# Your instructions
Two lines below mark the span: the one containing "(** [s.startswith(p)] *)" and the one containing "Some (fold_left (fun". Set down both, plus every line between, exactly as they stand, and nothing else.

===== Material supplied =====

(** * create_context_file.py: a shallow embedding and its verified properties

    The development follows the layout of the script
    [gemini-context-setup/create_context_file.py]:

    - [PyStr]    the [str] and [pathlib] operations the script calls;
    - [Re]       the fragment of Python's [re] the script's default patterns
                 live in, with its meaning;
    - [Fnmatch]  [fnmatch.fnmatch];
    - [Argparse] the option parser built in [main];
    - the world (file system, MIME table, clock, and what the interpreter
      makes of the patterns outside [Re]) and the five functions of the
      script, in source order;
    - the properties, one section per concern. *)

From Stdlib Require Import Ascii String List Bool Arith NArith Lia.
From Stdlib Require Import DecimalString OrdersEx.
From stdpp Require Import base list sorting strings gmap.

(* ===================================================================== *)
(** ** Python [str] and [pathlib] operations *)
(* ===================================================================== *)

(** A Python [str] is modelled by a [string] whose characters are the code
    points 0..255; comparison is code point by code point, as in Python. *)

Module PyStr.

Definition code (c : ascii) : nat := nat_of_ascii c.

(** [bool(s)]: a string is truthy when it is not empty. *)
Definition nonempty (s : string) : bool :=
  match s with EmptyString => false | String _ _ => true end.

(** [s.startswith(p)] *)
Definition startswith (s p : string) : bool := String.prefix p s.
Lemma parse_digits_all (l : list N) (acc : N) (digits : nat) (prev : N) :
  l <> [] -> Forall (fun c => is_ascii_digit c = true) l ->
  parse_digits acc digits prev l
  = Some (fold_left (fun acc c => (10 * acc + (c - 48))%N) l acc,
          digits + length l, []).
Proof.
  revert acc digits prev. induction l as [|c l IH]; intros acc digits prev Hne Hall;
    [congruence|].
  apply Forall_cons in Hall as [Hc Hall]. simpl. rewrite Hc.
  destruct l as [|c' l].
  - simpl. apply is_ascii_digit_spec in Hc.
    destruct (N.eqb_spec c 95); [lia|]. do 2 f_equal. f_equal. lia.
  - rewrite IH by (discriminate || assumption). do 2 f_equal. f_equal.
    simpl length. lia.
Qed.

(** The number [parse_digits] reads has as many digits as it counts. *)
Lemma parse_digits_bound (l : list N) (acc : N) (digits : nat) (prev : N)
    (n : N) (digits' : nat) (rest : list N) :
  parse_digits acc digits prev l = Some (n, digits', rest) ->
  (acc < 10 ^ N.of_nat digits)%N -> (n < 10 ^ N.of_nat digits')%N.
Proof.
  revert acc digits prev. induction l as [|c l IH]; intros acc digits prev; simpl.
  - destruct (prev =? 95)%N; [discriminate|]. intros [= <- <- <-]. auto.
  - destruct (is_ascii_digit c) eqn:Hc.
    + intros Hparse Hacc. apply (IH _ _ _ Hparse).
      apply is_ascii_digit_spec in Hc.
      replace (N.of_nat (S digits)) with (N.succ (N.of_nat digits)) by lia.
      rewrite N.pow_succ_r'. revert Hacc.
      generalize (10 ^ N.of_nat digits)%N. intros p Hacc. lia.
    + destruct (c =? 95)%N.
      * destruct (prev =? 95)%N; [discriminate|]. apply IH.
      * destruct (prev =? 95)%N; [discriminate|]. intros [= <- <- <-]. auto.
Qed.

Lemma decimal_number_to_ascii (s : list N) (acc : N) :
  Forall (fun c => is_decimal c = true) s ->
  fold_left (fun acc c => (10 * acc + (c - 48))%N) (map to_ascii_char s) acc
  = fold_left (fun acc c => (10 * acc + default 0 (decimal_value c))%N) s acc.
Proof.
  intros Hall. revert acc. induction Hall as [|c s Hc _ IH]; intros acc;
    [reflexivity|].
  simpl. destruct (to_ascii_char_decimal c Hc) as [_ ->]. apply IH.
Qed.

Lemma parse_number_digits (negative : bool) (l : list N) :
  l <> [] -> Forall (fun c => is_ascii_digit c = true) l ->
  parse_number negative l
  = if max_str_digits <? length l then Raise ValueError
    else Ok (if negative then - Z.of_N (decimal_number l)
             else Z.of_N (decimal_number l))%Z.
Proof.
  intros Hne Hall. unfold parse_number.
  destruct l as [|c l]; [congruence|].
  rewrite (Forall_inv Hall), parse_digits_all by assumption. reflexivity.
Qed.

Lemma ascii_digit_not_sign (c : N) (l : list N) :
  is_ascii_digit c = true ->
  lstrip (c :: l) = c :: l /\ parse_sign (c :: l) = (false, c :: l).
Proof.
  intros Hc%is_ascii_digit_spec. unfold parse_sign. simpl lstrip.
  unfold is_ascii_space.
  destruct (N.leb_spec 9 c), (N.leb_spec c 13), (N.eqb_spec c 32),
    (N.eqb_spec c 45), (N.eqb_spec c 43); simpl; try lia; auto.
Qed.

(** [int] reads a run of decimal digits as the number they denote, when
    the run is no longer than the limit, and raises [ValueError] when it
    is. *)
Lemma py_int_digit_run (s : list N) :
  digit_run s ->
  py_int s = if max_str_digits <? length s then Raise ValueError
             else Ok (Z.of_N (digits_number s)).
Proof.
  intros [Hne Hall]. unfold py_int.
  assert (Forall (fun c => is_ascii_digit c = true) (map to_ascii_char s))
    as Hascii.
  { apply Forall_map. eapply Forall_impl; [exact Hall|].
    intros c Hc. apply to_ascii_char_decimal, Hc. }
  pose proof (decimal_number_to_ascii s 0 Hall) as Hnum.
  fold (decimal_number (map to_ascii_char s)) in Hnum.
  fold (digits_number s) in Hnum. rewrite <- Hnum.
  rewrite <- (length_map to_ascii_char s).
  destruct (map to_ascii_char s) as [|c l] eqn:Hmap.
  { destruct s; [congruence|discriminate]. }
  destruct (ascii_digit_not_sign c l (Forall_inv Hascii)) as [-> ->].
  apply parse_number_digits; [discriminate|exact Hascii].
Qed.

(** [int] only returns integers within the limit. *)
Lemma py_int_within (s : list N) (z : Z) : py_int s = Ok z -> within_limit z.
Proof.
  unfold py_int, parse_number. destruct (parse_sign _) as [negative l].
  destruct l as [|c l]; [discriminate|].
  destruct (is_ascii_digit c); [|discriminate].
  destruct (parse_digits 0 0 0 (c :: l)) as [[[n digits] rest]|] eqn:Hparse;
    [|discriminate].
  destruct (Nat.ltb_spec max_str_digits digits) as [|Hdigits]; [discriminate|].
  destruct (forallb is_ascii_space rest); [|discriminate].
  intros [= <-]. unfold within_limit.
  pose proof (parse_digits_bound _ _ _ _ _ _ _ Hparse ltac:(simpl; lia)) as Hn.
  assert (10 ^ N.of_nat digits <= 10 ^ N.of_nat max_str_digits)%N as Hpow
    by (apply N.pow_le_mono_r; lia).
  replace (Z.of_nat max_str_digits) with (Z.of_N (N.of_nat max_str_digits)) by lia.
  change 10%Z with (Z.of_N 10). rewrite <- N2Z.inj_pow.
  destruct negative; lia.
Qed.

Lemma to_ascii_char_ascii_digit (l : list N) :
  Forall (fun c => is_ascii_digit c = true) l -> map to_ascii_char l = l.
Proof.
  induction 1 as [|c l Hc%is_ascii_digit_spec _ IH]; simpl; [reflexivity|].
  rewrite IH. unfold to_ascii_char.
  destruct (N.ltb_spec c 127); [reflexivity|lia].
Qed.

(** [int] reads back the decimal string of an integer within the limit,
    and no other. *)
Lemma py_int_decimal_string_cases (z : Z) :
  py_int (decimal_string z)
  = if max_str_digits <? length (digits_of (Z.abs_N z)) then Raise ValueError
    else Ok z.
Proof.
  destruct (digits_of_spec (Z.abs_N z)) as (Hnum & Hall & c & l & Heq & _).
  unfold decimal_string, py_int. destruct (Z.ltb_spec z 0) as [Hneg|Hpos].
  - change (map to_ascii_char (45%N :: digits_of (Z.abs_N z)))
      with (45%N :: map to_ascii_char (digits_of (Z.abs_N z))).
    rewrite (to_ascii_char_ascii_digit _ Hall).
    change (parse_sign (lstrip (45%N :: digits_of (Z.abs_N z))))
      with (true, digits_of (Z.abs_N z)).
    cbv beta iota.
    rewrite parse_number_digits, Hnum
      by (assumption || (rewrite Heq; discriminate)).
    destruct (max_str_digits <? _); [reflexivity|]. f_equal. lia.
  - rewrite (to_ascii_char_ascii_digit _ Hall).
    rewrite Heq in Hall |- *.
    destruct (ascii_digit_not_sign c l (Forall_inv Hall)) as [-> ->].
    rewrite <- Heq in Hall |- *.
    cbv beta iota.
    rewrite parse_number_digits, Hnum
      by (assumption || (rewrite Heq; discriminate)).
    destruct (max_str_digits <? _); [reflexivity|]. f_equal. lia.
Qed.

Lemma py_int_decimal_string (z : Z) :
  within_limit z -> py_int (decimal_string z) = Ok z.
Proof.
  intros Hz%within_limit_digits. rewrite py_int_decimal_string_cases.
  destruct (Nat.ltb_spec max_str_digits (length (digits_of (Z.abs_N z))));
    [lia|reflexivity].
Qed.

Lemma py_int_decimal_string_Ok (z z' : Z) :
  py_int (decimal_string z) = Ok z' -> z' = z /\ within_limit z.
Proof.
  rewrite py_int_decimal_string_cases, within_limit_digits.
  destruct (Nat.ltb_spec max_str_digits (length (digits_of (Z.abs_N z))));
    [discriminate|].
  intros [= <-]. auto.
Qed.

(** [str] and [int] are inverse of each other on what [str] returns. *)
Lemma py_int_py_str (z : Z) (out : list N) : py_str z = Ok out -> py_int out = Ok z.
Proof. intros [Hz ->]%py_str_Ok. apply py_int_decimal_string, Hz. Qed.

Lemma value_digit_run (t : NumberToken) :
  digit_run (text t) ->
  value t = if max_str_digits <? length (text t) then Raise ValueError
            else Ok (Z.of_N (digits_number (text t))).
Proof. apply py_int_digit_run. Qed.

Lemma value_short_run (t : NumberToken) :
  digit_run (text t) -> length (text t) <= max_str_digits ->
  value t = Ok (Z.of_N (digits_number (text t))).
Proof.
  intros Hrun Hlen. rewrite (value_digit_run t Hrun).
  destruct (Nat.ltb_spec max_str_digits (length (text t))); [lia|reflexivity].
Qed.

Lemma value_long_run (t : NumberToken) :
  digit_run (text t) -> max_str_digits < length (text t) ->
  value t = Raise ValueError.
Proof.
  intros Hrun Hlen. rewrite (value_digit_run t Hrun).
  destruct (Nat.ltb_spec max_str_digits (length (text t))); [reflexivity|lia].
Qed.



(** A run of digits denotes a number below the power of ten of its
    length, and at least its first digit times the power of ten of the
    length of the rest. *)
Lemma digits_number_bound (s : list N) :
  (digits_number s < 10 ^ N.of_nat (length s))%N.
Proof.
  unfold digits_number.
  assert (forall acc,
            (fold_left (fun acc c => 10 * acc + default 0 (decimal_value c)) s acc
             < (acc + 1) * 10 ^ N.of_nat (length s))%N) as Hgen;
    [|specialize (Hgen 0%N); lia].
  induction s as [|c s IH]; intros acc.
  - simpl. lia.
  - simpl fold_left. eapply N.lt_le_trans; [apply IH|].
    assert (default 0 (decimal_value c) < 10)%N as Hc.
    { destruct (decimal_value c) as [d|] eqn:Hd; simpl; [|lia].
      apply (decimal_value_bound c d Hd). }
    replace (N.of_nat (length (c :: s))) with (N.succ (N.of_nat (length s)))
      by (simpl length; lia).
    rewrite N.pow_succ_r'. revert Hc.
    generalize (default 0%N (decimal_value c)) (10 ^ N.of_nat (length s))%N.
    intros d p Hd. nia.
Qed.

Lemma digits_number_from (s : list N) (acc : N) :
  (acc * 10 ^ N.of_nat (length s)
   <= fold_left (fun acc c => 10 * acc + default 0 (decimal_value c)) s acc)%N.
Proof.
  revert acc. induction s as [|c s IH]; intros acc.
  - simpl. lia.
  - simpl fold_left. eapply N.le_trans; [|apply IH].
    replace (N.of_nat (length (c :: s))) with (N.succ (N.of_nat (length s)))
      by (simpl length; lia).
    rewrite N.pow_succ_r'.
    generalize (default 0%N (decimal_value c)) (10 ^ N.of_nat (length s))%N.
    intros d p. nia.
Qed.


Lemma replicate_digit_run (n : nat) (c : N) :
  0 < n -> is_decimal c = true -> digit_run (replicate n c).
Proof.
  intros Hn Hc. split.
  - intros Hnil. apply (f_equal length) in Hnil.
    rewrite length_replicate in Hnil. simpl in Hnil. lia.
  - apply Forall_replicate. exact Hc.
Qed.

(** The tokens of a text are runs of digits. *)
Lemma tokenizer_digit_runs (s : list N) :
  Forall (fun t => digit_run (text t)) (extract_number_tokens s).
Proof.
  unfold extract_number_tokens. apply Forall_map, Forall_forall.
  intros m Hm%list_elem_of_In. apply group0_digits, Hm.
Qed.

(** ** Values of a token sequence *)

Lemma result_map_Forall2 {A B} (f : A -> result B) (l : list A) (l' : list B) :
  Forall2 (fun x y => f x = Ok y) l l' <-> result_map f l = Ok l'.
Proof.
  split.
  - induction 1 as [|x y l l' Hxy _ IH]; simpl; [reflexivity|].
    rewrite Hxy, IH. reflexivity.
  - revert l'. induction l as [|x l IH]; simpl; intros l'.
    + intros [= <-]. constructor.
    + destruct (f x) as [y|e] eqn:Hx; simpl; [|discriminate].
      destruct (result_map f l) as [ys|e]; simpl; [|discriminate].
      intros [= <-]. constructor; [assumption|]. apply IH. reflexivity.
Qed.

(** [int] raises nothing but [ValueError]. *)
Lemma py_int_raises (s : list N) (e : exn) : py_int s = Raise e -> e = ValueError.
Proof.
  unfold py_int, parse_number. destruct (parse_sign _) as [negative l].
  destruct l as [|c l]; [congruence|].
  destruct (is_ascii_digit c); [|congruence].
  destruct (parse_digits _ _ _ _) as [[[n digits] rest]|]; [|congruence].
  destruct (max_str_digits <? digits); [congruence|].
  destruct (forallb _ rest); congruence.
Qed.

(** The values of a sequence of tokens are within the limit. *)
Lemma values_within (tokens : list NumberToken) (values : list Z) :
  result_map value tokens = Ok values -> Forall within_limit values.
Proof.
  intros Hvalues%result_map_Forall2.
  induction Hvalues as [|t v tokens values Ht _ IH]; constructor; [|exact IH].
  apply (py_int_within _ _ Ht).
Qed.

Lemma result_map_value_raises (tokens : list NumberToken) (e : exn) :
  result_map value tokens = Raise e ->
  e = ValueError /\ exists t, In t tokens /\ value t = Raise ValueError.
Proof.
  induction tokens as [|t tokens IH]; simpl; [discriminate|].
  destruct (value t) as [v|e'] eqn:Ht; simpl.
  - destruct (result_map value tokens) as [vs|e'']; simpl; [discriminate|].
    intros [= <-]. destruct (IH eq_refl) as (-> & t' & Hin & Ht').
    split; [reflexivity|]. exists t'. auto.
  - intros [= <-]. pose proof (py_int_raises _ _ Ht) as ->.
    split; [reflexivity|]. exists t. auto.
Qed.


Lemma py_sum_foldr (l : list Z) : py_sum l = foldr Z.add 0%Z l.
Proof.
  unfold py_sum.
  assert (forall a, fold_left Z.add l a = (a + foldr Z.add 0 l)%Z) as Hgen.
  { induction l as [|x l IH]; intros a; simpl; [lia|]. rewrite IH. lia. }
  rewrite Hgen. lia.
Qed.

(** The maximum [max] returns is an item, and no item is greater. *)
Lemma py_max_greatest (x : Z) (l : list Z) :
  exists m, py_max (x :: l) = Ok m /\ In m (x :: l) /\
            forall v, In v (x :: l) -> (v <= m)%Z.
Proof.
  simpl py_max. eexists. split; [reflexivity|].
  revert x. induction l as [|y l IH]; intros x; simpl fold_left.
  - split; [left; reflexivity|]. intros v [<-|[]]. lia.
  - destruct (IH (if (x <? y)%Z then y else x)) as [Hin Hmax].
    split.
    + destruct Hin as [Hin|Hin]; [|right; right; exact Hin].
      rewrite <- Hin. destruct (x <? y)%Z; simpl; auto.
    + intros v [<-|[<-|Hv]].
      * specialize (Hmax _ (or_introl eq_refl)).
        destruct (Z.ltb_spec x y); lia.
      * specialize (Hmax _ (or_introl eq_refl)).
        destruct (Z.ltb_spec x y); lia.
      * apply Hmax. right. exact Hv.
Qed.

=====

# Solution for this problem
(** [s.startswith(p)] *)
Definition startswith (s p : string) : bool := String.prefix p s.
Lemma parse_digits_all (l : list N) (acc : N) (digits : nat) (prev : N) :
  l <> [] -> Forall (fun c => is_ascii_digit c = true) l ->
  parse_digits acc digits prev l
  = Some (fold_left (fun acc c => (10 * acc + (c - 48))%N) l acc,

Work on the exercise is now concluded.